*Work instructions*. The records below are to be written out again, exactly as they appear.

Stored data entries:
(** Filling the batch changes nothing and collects the operations. *)
Lemma wp_fill {B} ms b (f : result status Batch -> prog B) j own a (Q : B -> list (bytes * bytes) -> astate -> Prop) :
  (forall j err, wp j own (f (Err err)) a Q) ->
  (forall j b' ops, mapM op_of ms = Some ops -> operations b' = operations b ++ ops -> wp j own (f (Ok b')) a Q) ->
  wp j own (prog_bind (fill_mutations db ms b) f) a Q.
Proof.
  revert b j. induction ms as [|m ms IH]; intros b j Herr Hok; cbn [fill_mutations prog_bind].
  { apply (Hok j b []); [done | by rewrite app_nil_r]. }
  cbn [ServiceSpec.wp]. destruct (m_ctx (w j)); [apply Herr |]. destruct m as [[[] key value]|]; cbn [mu_Type mu_Key mu_Value]; try apply Herr.
  - destruct (Batch_Put db key value b) as [[[]|err] b1] eqn:E; [| apply Herr]. apply IH; [done |]. intros j' b' ops Hms Hb'.
    apply (Hok j' b' (mkOp key value false :: ops)); [cbn; by rewrite Hms |]. rewrite Hb', (Batch_Put_ops _ _ _ _ E). by rewrite <- app_assoc.
  - destruct (Batch_Delete db key b) as [[[]|err] b1] eqn:E; [| apply Herr]. apply IH; [done |]. intros j' b' ops Hms Hb'.
    apply (Hok j' b' (mkOp key [] true :: ops)); [cbn; by rewrite Hms |]. rewrite Hb', (Batch_Delete_ops _ _ _ E). by rewrite <- app_assoc.
Qed.

(** All of the mutations or none. *)
Definition batch_outcome (req : option WriteBatchRequest) (a : astate) (r : result status unit) (a' : astate) : Prop :=
  match r with
  | Ok _ => exists wb ops j outs a1, req = Some wb /\ mapM op_of (Mutations wb) = Some ops /\
      allowed_run lim (bystanders [] (w j)) a outs a1 /\ a' = with_map (foldl apply_op (a_map a1) ops) a1
  | Err _ => a' = a \/ exists j outs, allowed_run lim (bystanders [] (w j)) a outs a'
  end.

Lemma wp_WriteBatch req a (Q : result status unit -> list (bytes * bytes) -> astate -> Prop) :
  (forall r a', batch_outcome req a r a' -> Q r [] a') -> wp 0 [] (GRPC_WriteBatch db req) a Q.
Proof.
  intros HQ. unfold GRPC_WriteBatch, grpc_request. destruct req as [wb|]; [| apply HQ; by left].
  cbn [ServiceSpec.wp]. destruct (m_ctx (w 0)); [apply HQ; by left |]. apply wp_fill; [intros j err; apply HQ; by left |].
  intros j b ops Hops Hb. simpl in Hb. unfold serve, commit. intros outs a1 out a2 Hr _ Hal. cbn [prog_bind given] in *. rewrite Hb in Hal. cbn [allowed] in Hal.
  unfold checked in Hal. destruct (orelse _ _) as [err|].
  { destruct Hal as [-> ->]. apply HQ. right. by exists j, outs. }
  destruct Hal as [[-> ->] | (_ & -> & ->)]; apply HQ; [by exists wb, ops, j, outs, a1 |]. right. by exists j, outs.
Qed.

End write.

(** ** On the running database *)

Section claims.
Context {lz : LZ4Codec} {laws : LZ4Laws}.
Context (Hash128 : bytes -> Z * Z) (math_Log : float64 -> float64) (conv : float64 -> Z) (n : Z) (fuel : nat).
Context (opts o : Options) (wo : WriteOptions) (w : nat -> moment).
Local Abbreviation run := (run Hash128 math_Log conv fuel).
Local Abbreviation interp := (interp Hash128 math_Log conv fuel w).
Local Abbreviation trace := (trace Hash128 math_Log conv fuel w).
Local Abbreviation tame := (tame Hash128 math_Log conv fuel).

(** The database was opened on an empty directory with accepted options and
    went through the events [evs] to [s]; then a handler [p] is started. *)
Record serving {A} (e : env) (evs : list event) (outs : list output) (db : DB LRU) (s : sys LRU) (p : prog A) : Prop := mkServing {
  sv_options : normalizeOptions opts = Ok (o, wo);
  sv_segment : e_segment e = None;
  sv_sizing : sizing_fits math_Log conv n wo;
  sv_open : exists d, Open fuel e (Ok tt) opts ∅ = Some (Ok db, d);
  sv_run : run evs (start db) = Some (outs, s);
  sv_fits : fits_trace fuel n [] (evs ++ trace 0 [] p s);
  sv_tame : tame (evs ++ trace 0 [] p s) (start db) = true;
}.

(** The state of the abstract database after [evs]. *)
Definition reached (evs : list event) (outs : list output) (a : astate) : Prop :=
  allowed_run (Limits o) evs (mkAstate ∅ [] [] false) outs a.

Lemma reached_det evs outs a a' : reached evs outs a -> reached evs outs a' -> a = a'.
Proof. apply allowed_run_det. Qed.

*Response to this task*.
(** Filling the batch changes nothing and collects the operations. *)
Lemma wp_fill {B} ms b (f : result status Batch -> prog B) j own a (Q : B -> list (bytes * bytes) -> astate -> Prop) :
  (forall j err, wp j own (f (Err err)) a Q) ->
  (forall j b' ops, mapM op_of ms = Some ops -> operations b' = operations b ++ ops -> wp j own (f (Ok b')) a Q) ->
  wp j own (prog_bind (fill_mutations db ms b) f) a Q.
Proof.
  revert b j. induction ms as [|m ms IH]; intros b j Herr Hok; cbn [fill_mutations prog_bind].
  { apply (Hok j b []); [done | by rewrite app_nil_r]. }
  cbn [ServiceSpec.wp]. destruct (m_ctx (w j)); [apply Herr |]. destruct m as [[[] key value]|]; cbn [mu_Type mu_Key mu_Value]; try apply Herr.
  - destruct (Batch_Put db key value b) as [[[]|err] b1] eqn:E; [| apply Herr]. apply IH; [done |]. intros j' b' ops Hms Hb'.
    apply (Hok j' b' (mkOp key value false :: ops)); [cbn; by rewrite Hms |]. rewrite Hb', (Batch_Put_ops _ _ _ _ E). by rewrite <- app_assoc.
  - destruct (Batch_Delete db key b) as [[[]|err] b1] eqn:E; [| apply Herr]. apply IH; [done |]. intros j' b' ops Hms Hb'.
    apply (Hok j' b' (mkOp key [] true :: ops)); [cbn; by rewrite Hms |]. rewrite Hb', (Batch_Delete_ops _ _ _ E). by rewrite <- app_assoc.
Qed.

(** All of the mutations or none. *)
Definition batch_outcome (req : option WriteBatchRequest) (a : astate) (r : result status unit) (a' : astate) : Prop :=
  match r with
  | Ok _ => exists wb ops j outs a1, req = Some wb /\ mapM op_of (Mutations wb) = Some ops /\
      allowed_run lim (bystanders [] (w j)) a outs a1 /\ a' = with_map (foldl apply_op (a_map a1) ops) a1
  | Err _ => a' = a \/ exists j outs, allowed_run lim (bystanders [] (w j)) a outs a'
  end.

Lemma wp_WriteBatch req a (Q : result status unit -> list (bytes * bytes) -> astate -> Prop) :
  (forall r a', batch_outcome req a r a' -> Q r [] a') -> wp 0 [] (GRPC_WriteBatch db req) a Q.
Proof.
  intros HQ. unfold GRPC_WriteBatch, grpc_request. destruct req as [wb|]; [| apply HQ; by left].
  cbn [ServiceSpec.wp]. destruct (m_ctx (w 0)); [apply HQ; by left |]. apply wp_fill; [intros j err; apply HQ; by left |].
  intros j b ops Hops Hb. simpl in Hb. unfold serve, commit. intros outs a1 out a2 Hr _ Hal. cbn [prog_bind given] in *. rewrite Hb in Hal. cbn [allowed] in Hal.
  unfold checked in Hal. destruct (orelse _ _) as [err|].
  { destruct Hal as [-> ->]. apply HQ. right. by exists j, outs. }
  destruct Hal as [[-> ->] | (_ & -> & ->)]; apply HQ; [by exists wb, ops, j, outs, a1 |]. right. by exists j, outs.
Qed.

End write.

(** ** On the running database *)

Section claims.
Context {lz : LZ4Codec} {laws : LZ4Laws}.
Context (Hash128 : bytes -> Z * Z) (math_Log : float64 -> float64) (conv : float64 -> Z) (n : Z) (fuel : nat).
Context (opts o : Options) (wo : WriteOptions) (w : nat -> moment).
Local Abbreviation run := (run Hash128 math_Log conv fuel).
Local Abbreviation interp := (interp Hash128 math_Log conv fuel w).
Local Abbreviation trace := (trace Hash128 math_Log conv fuel w).
Local Abbreviation tame := (tame Hash128 math_Log conv fuel).

(** The database was opened on an empty directory with accepted options and
    went through the events [evs] to [s]; then a handler [p] is started. *)
Record serving {A} (e : env) (evs : list event) (outs : list output) (db : DB LRU) (s : sys LRU) (p : prog A) : Prop := mkServing {
  sv_options : normalizeOptions opts = Ok (o, wo);
  sv_segment : e_segment e = None;
  sv_sizing : sizing_fits math_Log conv n wo;
  sv_open : exists d, Open fuel e (Ok tt) opts ∅ = Some (Ok db, d);
  sv_run : run evs (start db) = Some (outs, s);
  sv_fits : fits_trace fuel n [] (evs ++ trace 0 [] p s);
  sv_tame : tame (evs ++ trace 0 [] p s) (start db) = true;
}.

(** The state of the abstract database after [evs]. *)
Definition reached (evs : list event) (outs : list output) (a : astate) : Prop :=
  allowed_run (Limits o) evs (mkAstate ∅ [] [] false) outs a.

Lemma reached_det evs outs a a' : reached evs outs a -> reached evs outs a' -> a = a'.
Proof. apply allowed_run_det. Qed.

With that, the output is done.